When did your child grow up? It seemed like yesterday that you were applying for their secondary school place. Fast forward 2-3 years and your child is in Year 8/9 (depends on the school) and they’re being informed about their next stage in education…Their GCSE’s!!! As a Mum to a child that has already taken his GCSE options I know how daunting it can be. I mean, this is the first step in our childs future as an adult. The first set of qualifications that get taken into account for employment and further education. I thought it might be helpful to write a Guide For Parents of Teens Choosing Their GCSE Options from a parents point of view.
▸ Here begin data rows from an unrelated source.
(** The result is the returned flag and the window as updated in place. *)
Definition mergeW (wp : windows_t) (ohour chour : spec_float) : bool * windows_t :=
  if SFeqb (opentime wp) (f32_of_Z (-1)) && SFeqb (closetime wp) (f32_of_Z 25) then (true, wp)
  else if SFeqb ohour (f32_of_Z (-1)) && SFeqb chour (f32_of_Z 25)
  then (true, Win (f32_of_Z (-1)) (f32_of_Z 25))
  else if SFeqb ohour (f32_of_Z 25) && SFeqb chour (f32_of_Z 25) then (true, wp)
  else if SFleb chour ohour then (true, wp)
  else if SFeqb (opentime wp) (f32_of_Z 25) && SFeqb (closetime wp) (f32_of_Z 25)
  then (true, Win ohour chour)
  else
    let ohour := if SFleb ohour (f32_of_Z 0) then f32_of_Z (-1) else ohour in
    let chour := if SFleb (f32_of_Z 24) chour then f32_of_Z 25 else chour in
    if negb (SFltb chour (opentime wp)) && negb (SFltb (closetime wp) ohour)
    then (true, Win (MIN ohour (opentime wp)) (MAX chour (closetime wp)))
    else (false, wp).

(** [insertW] tries every window of the chain; when one took the new window in,
    the others are entered again one by one behind the first. *)
Definition set_times (wp : windows_t) (ohour chour : spec_float) : windows_t :=
  if SFltb ohour chour then Win ohour chour else wp.

Fixpoint insert_loop (fuel : nat) (window : list windows_t) (ohour chour : spec_float)
    : option (list windows_t) :=
  match fuel with
  | O => None
  | S k =>
      let tried := (fun wp => mergeW wp ohour chour) <$> window in
      match snd <$> tried with
      | [] => Some [set_times new_wind ohour chour]
      | wp :: rest =>
          if existsb fst tried
          then foldl (fun acc w => acc ← acc; insert_loop k acc (opentime w) (closetime w))
                 (Some [wp]) rest
          else Some (wp :: rest ++ [set_times new_wind ohour chour])
      end
  end.

Definition insertW (window : list windows_t) (ohour chour : spec_float) : option (list windows_t) :=
  insert_loop (S (length window)) window ohour chour.

(** [insertW(&week[i], ...)] *)
Definition insert_day (week : list (list windows_t)) (i : Z) (ohour chour : spec_float)
    : option (list (list windows_t)) :=
  w ← week !! Z.to_nat i; w ← insertW w ohour chour; Some (<[Z.to_nat i := w]> week).

(** [for (j = 1; j < 8; j++) if ((week[j] == NULL) && (j != skip)) insertW(&week[j], 25.0, 25.0);]
    over the days given. *)
Fixpoint close_days (week : list (list windows_t)) (skip : Z) (js : list Z)
    : option (list (list windows_t)) :=
  match js with
  | [] => Some week
  | j :: js =>
      w ← week !! Z.to_nat j;
      week ← (match w with
              | [] => if negb (j =? skip) then insert_day week j (f32_of_Z 25) (f32_of_Z 25) else Some week
              | _ => Some week
              end);
      close_days week skip js
  end.

Definition days : list Z := [1; 2; 3; 4; 5; 6; 7].

(** The same window on each of the days; past midnight in two parts. *)
Fixpoint each_day (week : list (list windows_t)) (ohour chour : spec_float) (js : list Z)
    : option (list (list windows_t)) :=
  match js with
  | [] => Some week
  | i :: js =>
      week ← (if SFltb chour ohour then
                week ← insert_day week i ohour (f32_of_Z 25);
                insert_day week i (f32_of_Z (-1)) chour
              else insert_day week i ohour chour);
      each_day week ohour chour js
  end.

(** [for (i = oday; ; i++) { if (i == 8) i = 1; ... }] up to [cday]. *)
Fixpoint span_days (fuel : nat) (week : list (list windows_t)) (i oday cday : Z) (ohour chour : spec_float)
    : option (list (list windows_t)) :=
  match fuel with
  | O => None
  | S k =>
      let i := if i =? 8 then 1 else i in
      if i =? oday then
        week ← insert_day week i ohour (f32_of_Z 25); span_days k week (i + 1) oday cday ohour chour
      else if i =? cday then
        week ← insert_day week i (f32_of_Z (-1)) chour; close_days week 0 days
      else
        week ← insert_day week i (f32_of_Z (-1)) (f32_of_Z 25);
        span_days k week (i + 1) oday cday ohour chour
  end.

(** ** Reading times *)


(** [atof] of a string of digits, the only ones it is applied to. *)
Definition atof (w : list ascii) : spec_float := let '(v, _, _) := strtol w in f64_of_Z v.

(** [!isint_(word) || atoi(word) < 0] *)
Definition bad_int (w : list ascii) : bool := negb (isint_ w) || (atoi w <? 0).

Definition parse_hour (w : list ascii) : option spec_float :=
  if bad_int w then None else
  let h := to_float (atof w) in if SFltb (f32_of_Z 23) h then None else Some h.

(** [None] is the result -1. *)
Definition parse_time (word : list ascii) : option (spec_float * Z) :=
  '(hour, min, day) ←
    (match strrchr ":"%char word with
     | None => h ← parse_hour word; Some (h, f32_of_Z 0, 0)
     | Some (word, sp) =>
         if bad_int sp then None else
         let min := f32_of_Z (atoi sp) in
         if SFltb (f32_of_Z 59) min then None else
         match strrchr ":"%char word with
         | None => h ← parse_hour word; Some (h, min, 0)
         | Some (word, sp) =>
             h ← parse_hour sp;
             if bad_int word then None else
             let day := if atoi word =? 0 then 7 else atoi word in
             if (day <? 1) || (7 <? day) then None else Some (h, min, day)
         end
     end);
  Some (to_float (dadd (to_double hour) (ddiv (to_double min) (f64_of_Z 60))), day).

(** The code is 0 or -1; on an error the week is unchanged.  [None] would be an
    access outside the week. *)
Definition addWindow (wordpair : list ascii) (week : list (list windows_t))
    : option (Z * list (list windows_t)) :=
  match strchr "-"%char wordpair with
  | None => Some (-1, week)
  | Some (oword, cword) =>
      match parse_time cword, parse_time oword with
      | None, _ | _, None => Some (-1, week)
      | Some (chour, cday), Some (ohour, oday) =>
          if ((oday =? 0) || (cday =? 0)) && negb (oday =? cday) then Some (-1, week) else
          let '(ohour, chour) :=
            if (oday =? 0) && (cday =? 0) && SFeqb ohour chour
            then (f32_of_Z 25, f32_of_Z 25) else (ohour, chour) in
          if oday =? 0 then week ← each_day week ohour chour days; Some (0, week)
          else if oday =? cday then
            if SFltb chour ohour then Some (-1, week) else
            let '(ohour, chour) :=
              if SFeqb ohour chour then (f32_of_Z 25, f32_of_Z 25) else (ohour, chour) in
            week ← insert_day week oday ohour chour;
            week ← close_days week oday days; Some (0, week)
          else week ← span_days 8 week oday oday cday ohour chour; Some (0, week)
      end
  end.

(** ** Checking the time *)

Record dayhour := Dayhour { day : Z; dh_hour : spec_float }.

(** [tmp_edge < *wind_edge]; the sum of a [time_t] and a [float] is a
    [float]. *)
Definition checkWindow (dh : dayhour) (active : bool) (wind_edge : Z) (wp : windows_t) (now : Z)
    : bool * Z :=
  let edge t := to_int (fadd (f32_of_Z now) (fmul (fsub t (dh_hour dh)) (f32_of_Z 3600))) in
  if SFleb (opentime wp) (dh_hour dh) && SFltb (dh_hour dh) (closetime wp)
  then (true, Z.min (edge (closetime wp)) wind_edge)
  else (active, Z.min (edge (MIN (opentime wp) (f32_of_Z 24))) wind_edge).

Definition day_of_name (w : string) : option Z :=
  if String.eqb w "Sun" then Some 7 else if String.eqb w "Mon" then Some 1
  else if String.eqb w "Tue" then Some 2 else if String.eqb w "Wed" then Some 3
  else if String.eqb w "Thu" then Some 4 else if String.eqb w "Fri" then Some 5
  else if String.eqb w "Sat" then Some 6 else None.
Now your child is in Year 8/9 (ages 12-14) your child will choose which subjects to study at Key Stage 4 (Years 10 to 11, ages 14-16). These will be the subjects they will take for GCSE exams in Year 11.
Some subjects are compulsory at GCSE level. These are:
Some schools have other compulsory subjects.
Optional subjects vary from school to school. But your child must be offered at least one course in each of four groups of subjects, called ‘entitlement areas’. These are:
- Arts (including art and design, music, dance, drama and media arts
- Design and Technology
- Humanities (history and geography)
- Modern Foreign Languages
It’s not essential for your child to choose one subject from each area, but studying a range of subjects at this stage will be useful so that your child has a wider variety of options for later study and career choices.
Your childs school will give them information about their GCSE choices.
No doubt your childs school will have an open evening for yourself as parents to attend. Together with your child and their subject teachers, discuss the Key Stage 4/GCSE syllabus.
Here’s a list of useful questions to ask your childs school and subject teachers
- How many subject will my child be expected to take?
- Which subjects are best for my child based on their strengths?
- What can my child hope to achieve from the subject?
- Which syllabus will you be using?
- What will be expected from my child?
- How will my child be assessed?
- Will there be coursework?
- How will my child be placed into sets of ability and achievements?
- Which exam board will you be using?
- What support will be provided though out the GCSE subject?
- Where can I find a copy of the schools past GCSE performance figures?
Advice from one parent to another
- Focus on keeping options open for now rather than specialising them.
- Think about your childs future study or career plans: is there a subject they are sure they want to do at A-level or college that they need to continue with now at GCSE?
- Consider what your child enjoys and are good at.
- Seek your childs teachers’ advice on which subjects will play to their strengths.
- Talk to other parents, carers and relatives to ask their point of view and experiences.
- Balance quality and quantity – too many GCSEs might mean lower grades.
- It’s important to choose subjects that your child finds enjoyable, but also the subjects they are have confidence in doing well in.
I wish you all luck at this milestone to your childs future.